06h41 : retrouvailles silencieuses à bord du Troyes-Paris

Xavier S. Thomann - 25.03.2014

Livre - Train - Troyes - Rupture


Le train de 06h41, départ Troyes, arrivée Paris. Le lieu du dernier roman de Jean-Philippe Blondel qui sort ces jours-ci en poche, chez Pocket. Pour la plupart des passagers, le voyage est synonyme de retour au travail après un week-end en province. Cécile, quarante-sept ans, y prend place pour rentrer à Paris après quelques jours pénibles chez ses parents. Philippe se rend à la capitale pour être auprès de son meilleur ami, gravement malade.

 

Cécile et Philippe se connaissent, mais ne se sont pas vus depuis vingt-sept ans et leur rupture, particulièrement brutale. Le hasard les place l'un à côté de l'autre dans la voiture. « J'aurais pu prendre le 07h50 – ou même le 08h53 », se dit Cécile. Vont-ils se parler ? Comment vont-ils renouer les liens ? Qui fera le premier pas ? 

 

De ce pitch digne d'une bonne comédie romantique américaine (ou français d'ailleurs, on peut songer au récent Amour et Turbulences), Jean-Philippe Blondel tire un récit qui se veut réaliste, sur la vie et ses déceptions, grandes ou petites.
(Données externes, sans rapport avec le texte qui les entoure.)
(** *** A card is clicked *)

Lemma react_card c d w :
  world_inv w →
  engine (react (ClickCard c) d w) = (handleCardClick (rendered w) c (rendered w)).1
  ∧ app (react (ClickCard c) d w) = (handleCardClick (rendered w) c (rendered w)).2.
Proof.
  intros [Hst Hw].
  destruct (decide (app_gameState (app w) = GAME_OVER)) as [Hover|Hover].
  - assert (accepts (rendered w) c = false) as Hacc.
    { unfold accepts. simpl. rewrite Hover. done. }
    unfold react, handle, dispatch. rewrite handleCardClick_rejected by done.
    rewrite settle_stable_id; [done|]. by destruct w.
  - apply react_quiet; [done| | |done].
    + exact (handleCardClick_gameState (rendered w) c (rendered w)).
    + exact (handleCardClick_length (rendered w) c).
Qed.

Lemma accepts_playing (e : Engine) (a : App) c :
  accepts (e, a) c = true → app_gameState a = PLAYING.
Proof. unfold accepts. simpl. by case_bool_decide. Qed.

Lemma card_inv e a c :
  state_inv e a → c ∈ cards e →
  state_inv (handleCardClick (e, a) c (e, a)).1 (handleCardClick (e, a) c (e, a)).2.
Proof.
  intros Hst Hc.
  destruct (accepts (e, a) c) eqn:Hacc; [|by rewrite handleCardClick_rejected].
  pose proof (accepts_playing _ _ _ Hacc) as Hplay.
  destruct Hst as (He & Hphase & Hm & Ht). unfold state_inv.
  split; [by apply (handleCardClick_inv (e, a))|].
  rewrite handleCardClick_engine, handleCardClick_props, Hacc by done.
  unfold phase_ok in *. rewrite Hplay in Hphase. destruct_and!.
  cbn [fst snd andb updateStats App_props].
  case_bool_decide; cbn [setStats app_gameState app_stats interval incMoves
    set_moves moves timer]; rewrite Hplay, clicked_length, clicked_all_matched;
    split_and!; try done.
  by apply is_count_succ.
Qed.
Alors que le train s'ébranle, les deux protagonistes n'ont pas encore échangé un seul mot. 

 

Philippe a honte de son comportement, même plus d'un quart de siècle après les faits. En amour, il n'y a pas prescription, semblerait-il. Cécile ne sait pas comment aborder la situation. Lui parler serait lui pardonner, or elle a bien du mal. Ils tentent d'observer l'autre discrètement, histoire de mesurer le passage du temps. 


S'installe alors pour une grande partie du voyage un double monologue intérieur. On passe de l'un à l'autre, des réussites professionnelles de Cécile aux déboires sentimentaux de Philippe. Le romancier scrute ses personnages. Chacun ressasse le passé, porte un regard lucide et désabusé sur sa vie. Ce qui fait dire à Cécile : « Pourquoi est-ce que je m'englue dans le passé, alors que je devrais aller de l'avant, courir dans l'allégresse, avoir envie de la suite ? » 

 

Forcément, les regrets eux aussi refont surface. « Nous ne savions pas que nous aurions pu faire un amalgame réussi, un de ces couples qui se comprennent intimement et se jettent des regards entendus quand quelqu'un d'autre pérore»

 

06h41 est un huis clos ferroviaire bien mené et pertinent malgré quelques passages un peu convenus. Le lecteur n'est pas forcément surpris par ces deux personnages, mais leurs doutes et leurs états d'âme sont retranscrits avec efficacité et l'on se laisse facilement entraîner.